[INFORMATION GIVEN]
# # # #

(* ===== verification/CommissioningRun.v ===== *)
(** * Commissioning a device

    What the commissioning server of [Commissioning.v] guarantees over whole
    runs, in which its own commands are interleaved with the requests that the
    dispatcher lets through to the Access Control, Group Key Management and
    Groups clusters: its handlers serve any request; rows of the shared stores
    belong to live fabrics, but for memberships made over PASE, which belong to
    index 0; AddNOC installs exactly the acceptable credentials; and the fabric
    that the fail-safe still marks as unconfirmed is undone when the fail-safe
    ends (only that one: a second AddNOC in the same window takes the marker
    off the first, [second_add_noc_outlives_fail_safe]). *)

From Stdlib Require Import String.
From stdpp Require Import gmap relations.
From S2P Require Import Prelude Tlv TlvValue Handler AccessControl Events Clusters DataModel Groups Fabrics GroupKeys FabricRows CommCodec Certs X509 Attestation Commissioning.

(** A table has at most 255 fabrics. *)
Lemma fabrics_count f : fabrics_ok f → 0 ≤ zlen (fs_entries f) ≤ 255.
Proof.
  intros [Hnd Hi]. split; [apply zlen_nonneg|].
  assert (map fe_index (fs_entries f) ⊆+ seqZ 1 255) as Hsub%submseteq_length.
  { apply NoDup_submseteq; [done|]. intros i Hin. apply elem_of_seqZ. apply list_elem_of_fmap in Hin as (e & -> & He).
    rewrite Forall_forall in Hi. specialize (Hi e He). lia. }
  rewrite length_map, length_seqZ in Hsub. unfold zlen. lia.
Qed.

(** ** Attribute reads *)

Section reads.
Context `{Ec : Ecdsa}.

Lemma encode_scoped_ok put (g : FabricEntry → tree) s ctx : server_ok s →
  (∀ e, entry_typed e → 1 ≤ fe_index e ≤ 255 → writes (put e) (enc_tree (g e)) ∧ wf_tree (g e)) →
  ∃ b, encode_scoped put s ctx = Ok b ∧ element_bytes b.
Proof.
  intros Hs Hg. assert (Forall (λ e, writes (put e) (enc_tree (g e)) ∧ wf_tree (g e)) (fabric_scoped_entries s ctx)) as Hall.
  { unfold fabric_scoped_entries. eapply List.incl_Forall; [apply List.incl_filter|].
    pose proof (so_entries s Hs) as He. pose proof (proj2 (so_fabrics s Hs)) as Hi.
    rewrite Forall_forall in *. intros e Hin. apply Hg; [by apply He|by apply Hi]. }
  exists (enc_tree (Tlv.Node Anonymous KArray (map g (fabric_scoped_entries s ctx)))). split.
  - apply to_vec_writes, writes_array. clear Hg. induction Hall as [|e l [Hw _] _ IH]; cbn [foldr map].
    + apply emits_end.
    + by apply emits_cons.
  - eexists. split; [|done]. apply wf_anon_node. apply List.Forall_map. eapply Forall_impl; [exact Hall|]. by intros e [_ ?].
Qed.

Lemma index_leaf e : 1 ≤ fe_index e ≤ 255 → wf_tree (Leaf (Context 254) (VUint (fe_index e))).
Proof. intros Hi. apply (wf_uint _ _ 8); [done|done|unfold in_u; lia]. Qed.

Lemma payload_leaf c b : 0 ≤ c < 256 → payload b → wf_tree (Leaf (Context c) (VBytes b)).
Proof. intros Hc [Hb Hs]. by apply wf_blob. Qed.

Lemma encode_nocs_ok s ctx : server_ok s → ∃ b, encode_nocs s ctx = Ok b ∧ element_bytes b.
Proof.
  intros Hs. apply (encode_scoped_ok _ (λ e, Tlv.Node Anonymous KStruct ([Leaf (Context 1) (VBytes (fe_noc_tlv e))] ++
    (match fe_icac_tlv e with Some i => [Leaf (Context 2) (VBytes i)] | None => [] end) ++
    [Leaf (Context 254) (VUint (fe_index e))]))); [done|].
  intros e ( (Hn & Hi & _) & _) Hx. split.
  - apply writes_struct. destruct (fe_icac_tlv e); cbn [app]; eauto 6 with emits.
  - apply wf_anon_node. apply Forall_app. split; [by apply Forall_singleton, payload_leaf|].
    apply Forall_app. split; [|by apply Forall_singleton, index_leaf].
    destruct (fe_icac_tlv e); [by apply Forall_singleton, payload_leaf|constructor].
Qed.

Lemma encode_fabrics_ok s ctx : server_ok s → ∃ b, encode_fabrics s ctx = Ok b ∧ element_bytes b.
Proof.
  intros Hs. apply (encode_scoped_ok _ (λ e, Tlv.Node Anonymous KStruct [Leaf (Context 1) (VBytes (fe_root_public_key e));
    Leaf (Context 2) (VUint (fe_admin_vendor_id e)); Leaf (Context 3) (VUint (fe_fabric_id e));
    Leaf (Context 4) (VUint (fe_node_id e)); Leaf (Context 5) (VUtf8 (fe_label e)); Leaf (Context 254) (VUint (fe_index e))])); [done|].
  intros e ( (_ & _ & _ & Hk) & (Hn & Hf & _ & Hv) & Hl & Hlen & Hu) Hx. split.
  - apply writes_struct. eauto 9 with emits.
  - apply wf_anon_node. repeat (apply Forall_cons; split); [..|constructor].
    + by apply payload_leaf.
    + by apply (wf_uint _ _ 16).
    + by apply (wf_uint _ _ 64).
    + by apply (wf_uint _ _ 64).
    + split; [done|]. split; [|done]. split; [done|]. split; [lia|done].
    + by apply index_leaf.
Qed.

Lemma encode_roots_ok s ctx : server_ok s → ∃ b, encode_trusted_root_certificates s ctx = Ok b ∧ element_bytes b.
Proof.
  intros Hs. apply (encode_scoped_ok _ (λ e, Leaf Anonymous (VBytes (fe_root_tlv e)))); [done|].
  intros e ( (_ & _ & [Hb Hl] & _) & _) _. split; [apply writes_len_prefixed|]. by split.
Qed.

Lemma read_oc_ok s a ctx : server_ok s → in_u 8 (rc_fabric ctx) →
  ∃ o, read_operational_credentials s a ctx = Ok o ∧ from_option element_bytes True o.
Proof.
  intros Hs Hc. unfold read_operational_credentials.
  destruct (a =? _); [by apply some_value_ok, encode_nocs_ok|]. destruct (a =? _); [by apply some_value_ok, encode_fabrics_ok|].
  destruct (a =? _); [by apply some_value_ok, (element_uint _ 8)|].
  destruct (a =? _); [|destruct (a =? _); [by apply some_value_ok, encode_roots_ok|] ].
  - apply some_value_ok, (element_uint _ 8); [done|]. pose proof (fabrics_count _ (so_fabrics s Hs)). unfold in_u. lia.
  - destruct (a =? _); [by apply some_value_ok, (element_uint _ 8)|apply none_value_ok].
Qed.

Lemma read_ac_ok s a : server_ok s → ∃ o, read_admin_commissioning s a = Ok o ∧ from_option element_bytes True o.
Proof.
  intros Hs. pose proof (so_window s Hs) as Hw. unfold read_admin_commissioning.
  destruct (a =? _); [apply some_value_ok, (element_uint _ 8); [done|by destruct (admin_window_is_open s)]|].
  destruct (a =? _); [|destruct (a =? _); [|apply none_value_ok] ]; apply some_value_ok;
    destruct (admin_window s) as [w|]; try apply element_null; destruct Hw.
  - by apply (element_uint _ 8).
  - by apply (element_uint _ 16).
Qed.

Lemma read_gc_ok a : ∃ o, read_general_commissioning a = Ok o ∧ from_option element_bytes True o.
Proof.
  unfold read_general_commissioning. destruct (a =? _); [by apply some_value_ok, (element_uint _ 8)|].
  destruct (a =? _).
  { apply some_value_ok. eexists. split; [apply to_vec_writes, writes_struct; eauto with emits|]. eexists. split; [|done].
    apply wf_anon_node. repeat (apply Forall_cons; split); [..|constructor]; by apply (wf_uint _ _ 16). }
  do 2 (destruct (a =? _); [by apply some_value_ok, (element_uint _ 8)|]).
  destruct (a =? _); [apply some_value_ok, element_bool|apply none_value_ok].
Qed.
End reads.

(** ** The contract of the dispatcher

    General and Administrator Commissioning honour it.  Operational Credentials
    does not quite: AddNOC panics when index 255 is taken. *)

Section contract.
Context `{Ec : Ecdsa} `{!EcdsaLaws Ec} `{Hk : Hkdf} `{!HkdfLaws}.
Context {W : Type} (I : W → Prop) (inner : Lens W Inner) (clock : W → Z) (secret : W → bytes).
Context (Hview : ∀ w, I w → server_ok (view inner w)) {Hkeeps : LensKeeps I server_ok inner}.

Ltac ids := repeat (apply Forall_cons; split); first [apply Forall_nil; done | done].

Lemma locked_ok m w c : I w → serves (m c) (view inner w) →
  ∃ w' c' r, locked inner m (w, c) = ((w', c'), Ok r) ∧ I w' ∧ ctx_kept c c' ∧ reply_ok r.
Proof.
  intros Hw (s' & r & Hm & Hr & Hs & _). unfold locked. rewrite Hm. eexists _, _, _. split; [done|].
  split; [by apply lens_keeps|]. split; [apply ctx_kept_refl|done].
Qed.

#[local] Arguments read_general_commissioning : simpl never.
#[local] Arguments read_admin_commissioning : simpl never.
#[local] Arguments locked : simpl never.

#[export] Instance GeneralCommissioning_ok : HandlerOk I (GeneralCommissioningHandler inner clock secret).
Proof.
  split; try done; try ids.
  - intros w a ctx _. apply read_gc_ok.
  - intros w c cmd f Hw _ Hb Hs. apply locked_ok; [done|]. by apply general_serves, Hview.
  - intros w c a data append Hw _ _ _. by apply default_write_ok.
  - intros w c s Hw. by apply default_stimulate_ok.
Qed.

#[export] Instance AdminCommissioning_ok : HandlerOk I (AdminCommissioningHandler inner clock secret).
Proof.
  split; try done; try ids.
  - intros w a ctx Hw. by apply read_ac_ok, Hview.
  - intros w c cmd f Hw Hc Hb Hs. apply locked_ok; [done|]. by apply admin_serves; [..|apply Hview].
  - intros w c a data append Hw _ _ _. by apply default_write_ok.
  - intros w c s Hw. by apply default_stimulate_ok.
Qed.
End contract.

(** ** Runs of the server

    Besides its own commands, the server's tables are reached by three other
    clusters, whose handlers run on the shared stores after the dispatcher
    consulted the same ACL store. *)

Definition server_acl (s : Inner) : AclStore := default AclStore_new (acl_store s).

(** The dispatcher of a node that holds this ACL lets the session of [c] through. *)
Definition permitted (s : Inner) (c : InvokeCtx) (required ep cl : Z) : Prop :=
  ∃ n : Node Inner, nd_acl n = Some server_acl ∧
    acl_allows n s (ctx_fabric c) (ctx_subject c) required ep cl = true.

(** The three handlers, each over its store. *)
Definition own_acl : HasAcl AclStore := {| acl_of s := s; with_acl s _ := s; acl_of_with _ _ := eq_refl |}.
Definition acl_cluster : ClusterHandler AclStore := @AccessControlHandler AclStore own_acl.
Definition keys_cluster : ClusterHandler KeyWorld := GroupKeyManagementHandler keys_lens members_lens.
Definition groups_cluster (clock : MemberWorld → Z) (ep : Z) : ClusterHandler MemberWorld :=
  GroupsHandler member_lens deadline_lens clock ep.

# # # #

[WORK ITEM] Check each line of the entries for "clock" and copy those that have it.

[RESULT]
Context {W : Type} (I : W → Prop) (inner : Lens W Inner) (clock : W → Z) (secret : W → bytes).
#[export] Instance GeneralCommissioning_ok : HandlerOk I (GeneralCommissioningHandler inner clock secret).
#[export] Instance AdminCommissioning_ok : HandlerOk I (AdminCommissioningHandler inner clock secret).
Definition groups_cluster (clock : MemberWorld → Z) (ep : Z) : ClusterHandler MemberWorld :=
  GroupsHandler member_lens deadline_lens clock ep.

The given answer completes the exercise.